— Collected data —
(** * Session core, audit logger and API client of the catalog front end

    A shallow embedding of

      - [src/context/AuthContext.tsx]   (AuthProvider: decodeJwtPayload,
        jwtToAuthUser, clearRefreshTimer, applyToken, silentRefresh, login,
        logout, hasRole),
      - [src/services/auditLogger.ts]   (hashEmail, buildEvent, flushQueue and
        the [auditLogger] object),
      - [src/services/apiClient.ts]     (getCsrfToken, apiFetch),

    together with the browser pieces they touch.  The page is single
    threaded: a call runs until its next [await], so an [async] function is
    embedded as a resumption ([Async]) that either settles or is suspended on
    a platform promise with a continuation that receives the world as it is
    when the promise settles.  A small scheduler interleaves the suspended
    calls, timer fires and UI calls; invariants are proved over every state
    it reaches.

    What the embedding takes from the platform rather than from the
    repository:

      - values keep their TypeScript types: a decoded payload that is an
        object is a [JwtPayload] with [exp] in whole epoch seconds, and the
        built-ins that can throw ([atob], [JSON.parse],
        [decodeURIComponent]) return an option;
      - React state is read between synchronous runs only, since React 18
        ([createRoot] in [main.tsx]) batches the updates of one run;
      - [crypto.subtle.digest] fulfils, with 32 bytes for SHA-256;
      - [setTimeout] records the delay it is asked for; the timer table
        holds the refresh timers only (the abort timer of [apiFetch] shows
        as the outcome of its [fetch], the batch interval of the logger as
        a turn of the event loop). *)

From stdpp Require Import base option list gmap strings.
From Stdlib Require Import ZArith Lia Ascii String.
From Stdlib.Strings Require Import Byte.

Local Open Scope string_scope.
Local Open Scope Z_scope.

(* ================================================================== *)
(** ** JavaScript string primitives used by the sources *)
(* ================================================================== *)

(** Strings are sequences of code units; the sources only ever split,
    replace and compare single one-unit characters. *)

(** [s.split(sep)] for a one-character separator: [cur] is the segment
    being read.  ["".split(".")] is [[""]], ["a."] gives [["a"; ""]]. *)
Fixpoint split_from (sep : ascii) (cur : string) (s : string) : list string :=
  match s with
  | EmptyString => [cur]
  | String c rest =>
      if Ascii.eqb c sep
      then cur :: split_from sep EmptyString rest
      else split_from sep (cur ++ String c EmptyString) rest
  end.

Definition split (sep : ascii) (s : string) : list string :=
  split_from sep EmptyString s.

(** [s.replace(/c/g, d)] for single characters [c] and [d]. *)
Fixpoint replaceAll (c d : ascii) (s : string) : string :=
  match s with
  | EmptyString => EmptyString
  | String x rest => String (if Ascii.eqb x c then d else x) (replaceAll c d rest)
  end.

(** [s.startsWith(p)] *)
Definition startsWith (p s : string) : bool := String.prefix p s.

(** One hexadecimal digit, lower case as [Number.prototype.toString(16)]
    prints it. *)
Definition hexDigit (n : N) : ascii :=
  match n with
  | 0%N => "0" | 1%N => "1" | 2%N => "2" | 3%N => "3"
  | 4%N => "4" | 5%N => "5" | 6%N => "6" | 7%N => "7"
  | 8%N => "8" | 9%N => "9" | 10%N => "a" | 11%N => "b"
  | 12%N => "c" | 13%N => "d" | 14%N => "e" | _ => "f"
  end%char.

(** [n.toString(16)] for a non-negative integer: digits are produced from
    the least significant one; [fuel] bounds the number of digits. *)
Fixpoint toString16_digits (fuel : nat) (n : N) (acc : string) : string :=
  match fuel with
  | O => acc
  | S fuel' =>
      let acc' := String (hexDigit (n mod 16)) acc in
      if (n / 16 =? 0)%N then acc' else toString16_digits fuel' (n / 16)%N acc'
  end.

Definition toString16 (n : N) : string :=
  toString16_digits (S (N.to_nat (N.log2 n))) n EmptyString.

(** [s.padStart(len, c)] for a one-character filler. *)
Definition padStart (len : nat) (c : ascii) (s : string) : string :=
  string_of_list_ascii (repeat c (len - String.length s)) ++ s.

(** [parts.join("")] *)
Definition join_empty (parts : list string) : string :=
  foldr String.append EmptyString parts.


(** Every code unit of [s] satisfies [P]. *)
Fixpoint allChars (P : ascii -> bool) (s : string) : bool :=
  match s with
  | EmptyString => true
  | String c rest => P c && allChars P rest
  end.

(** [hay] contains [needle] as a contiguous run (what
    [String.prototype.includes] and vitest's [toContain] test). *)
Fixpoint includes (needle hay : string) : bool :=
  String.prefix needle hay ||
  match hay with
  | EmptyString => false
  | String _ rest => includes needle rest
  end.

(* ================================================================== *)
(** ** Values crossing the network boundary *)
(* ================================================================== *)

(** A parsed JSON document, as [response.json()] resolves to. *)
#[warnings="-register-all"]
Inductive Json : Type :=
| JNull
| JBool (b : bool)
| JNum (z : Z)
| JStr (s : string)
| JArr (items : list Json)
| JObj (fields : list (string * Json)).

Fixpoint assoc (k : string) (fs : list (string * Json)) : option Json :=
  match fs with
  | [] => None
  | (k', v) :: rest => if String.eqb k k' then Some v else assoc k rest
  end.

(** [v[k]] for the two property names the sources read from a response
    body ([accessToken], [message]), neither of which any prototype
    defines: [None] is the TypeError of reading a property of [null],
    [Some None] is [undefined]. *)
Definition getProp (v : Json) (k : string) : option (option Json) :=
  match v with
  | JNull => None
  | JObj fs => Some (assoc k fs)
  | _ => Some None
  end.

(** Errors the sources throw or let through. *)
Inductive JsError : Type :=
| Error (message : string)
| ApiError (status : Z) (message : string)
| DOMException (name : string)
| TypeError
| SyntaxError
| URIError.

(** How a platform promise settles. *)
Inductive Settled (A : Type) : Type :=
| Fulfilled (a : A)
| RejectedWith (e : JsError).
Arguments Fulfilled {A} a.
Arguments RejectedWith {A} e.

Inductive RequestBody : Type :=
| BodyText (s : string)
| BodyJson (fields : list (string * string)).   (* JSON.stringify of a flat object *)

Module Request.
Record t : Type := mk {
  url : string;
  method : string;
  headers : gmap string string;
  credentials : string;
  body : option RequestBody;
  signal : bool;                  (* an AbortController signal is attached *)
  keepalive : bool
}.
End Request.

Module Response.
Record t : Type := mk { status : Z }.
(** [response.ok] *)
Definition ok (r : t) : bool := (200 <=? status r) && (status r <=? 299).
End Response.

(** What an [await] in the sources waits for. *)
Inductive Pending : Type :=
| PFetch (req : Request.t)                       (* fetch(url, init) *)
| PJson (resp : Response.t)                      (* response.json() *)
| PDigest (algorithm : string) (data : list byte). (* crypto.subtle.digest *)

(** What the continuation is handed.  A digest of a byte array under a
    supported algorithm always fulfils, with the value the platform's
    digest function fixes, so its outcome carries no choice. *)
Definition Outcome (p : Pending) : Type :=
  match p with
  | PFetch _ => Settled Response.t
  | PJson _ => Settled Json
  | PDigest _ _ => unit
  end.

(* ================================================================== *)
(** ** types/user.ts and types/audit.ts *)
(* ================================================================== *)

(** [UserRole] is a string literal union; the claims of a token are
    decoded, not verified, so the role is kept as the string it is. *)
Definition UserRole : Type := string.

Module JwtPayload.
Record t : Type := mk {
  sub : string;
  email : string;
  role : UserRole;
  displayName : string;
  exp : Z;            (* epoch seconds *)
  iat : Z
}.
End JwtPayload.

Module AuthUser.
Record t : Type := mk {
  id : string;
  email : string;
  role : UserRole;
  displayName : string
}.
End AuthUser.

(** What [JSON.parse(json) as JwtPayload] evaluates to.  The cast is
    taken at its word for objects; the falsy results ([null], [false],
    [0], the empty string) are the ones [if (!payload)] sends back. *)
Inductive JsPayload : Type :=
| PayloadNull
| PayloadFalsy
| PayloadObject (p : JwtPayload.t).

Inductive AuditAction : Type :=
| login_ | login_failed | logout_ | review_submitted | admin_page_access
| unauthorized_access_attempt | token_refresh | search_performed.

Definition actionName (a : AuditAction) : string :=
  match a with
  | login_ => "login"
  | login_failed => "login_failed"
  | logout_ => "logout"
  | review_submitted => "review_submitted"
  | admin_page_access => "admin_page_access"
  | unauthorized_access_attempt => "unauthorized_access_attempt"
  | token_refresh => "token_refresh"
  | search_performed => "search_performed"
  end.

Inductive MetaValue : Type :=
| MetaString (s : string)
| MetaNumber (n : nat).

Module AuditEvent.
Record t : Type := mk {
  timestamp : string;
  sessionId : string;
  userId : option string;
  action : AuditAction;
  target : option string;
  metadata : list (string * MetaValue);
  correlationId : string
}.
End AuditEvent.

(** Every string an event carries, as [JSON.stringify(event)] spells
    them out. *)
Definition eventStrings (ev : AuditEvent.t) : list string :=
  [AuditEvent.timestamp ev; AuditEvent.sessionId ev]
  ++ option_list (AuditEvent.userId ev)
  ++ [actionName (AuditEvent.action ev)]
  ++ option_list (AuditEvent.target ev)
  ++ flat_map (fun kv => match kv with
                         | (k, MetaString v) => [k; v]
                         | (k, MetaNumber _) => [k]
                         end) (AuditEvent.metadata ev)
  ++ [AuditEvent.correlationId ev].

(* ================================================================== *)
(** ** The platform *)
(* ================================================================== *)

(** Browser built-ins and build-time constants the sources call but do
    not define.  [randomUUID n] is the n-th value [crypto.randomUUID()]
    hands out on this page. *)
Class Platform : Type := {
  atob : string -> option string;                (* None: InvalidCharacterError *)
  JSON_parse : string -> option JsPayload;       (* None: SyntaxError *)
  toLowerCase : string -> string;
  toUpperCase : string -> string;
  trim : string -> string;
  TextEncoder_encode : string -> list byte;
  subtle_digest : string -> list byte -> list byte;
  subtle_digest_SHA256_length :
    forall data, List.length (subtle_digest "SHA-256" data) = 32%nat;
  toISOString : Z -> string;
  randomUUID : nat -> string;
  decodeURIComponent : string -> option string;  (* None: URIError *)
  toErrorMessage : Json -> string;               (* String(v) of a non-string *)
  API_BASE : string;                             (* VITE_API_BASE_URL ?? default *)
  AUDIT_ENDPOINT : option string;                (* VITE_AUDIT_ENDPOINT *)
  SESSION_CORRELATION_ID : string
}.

— ASSIGNMENT —
Your answer should consist only of the lines above between the line holding "Definition toString16 (n" and the line holding "[String.prototype.includes] and vitest's", inclusive, each transcribed exactly.

— SOLUTION TO THE PROBLEM —
Definition toString16 (n : N) : string :=
  toString16_digits (S (N.to_nat (N.log2 n))) n EmptyString.

(** [s.padStart(len, c)] for a one-character filler. *)
Definition padStart (len : nat) (c : ascii) (s : string) : string :=
  string_of_list_ascii (repeat c (len - String.length s)) ++ s.

(** [parts.join("")] *)
Definition join_empty (parts : list string) : string :=
  foldr String.append EmptyString parts.


(** Every code unit of [s] satisfies [P]. *)
Fixpoint allChars (P : ascii -> bool) (s : string) : bool :=
  match s with
  | EmptyString => true
  | String c rest => P c && allChars P rest
  end.

(** [hay] contains [needle] as a contiguous run (what
    [String.prototype.includes] and vitest's [toContain] test). *)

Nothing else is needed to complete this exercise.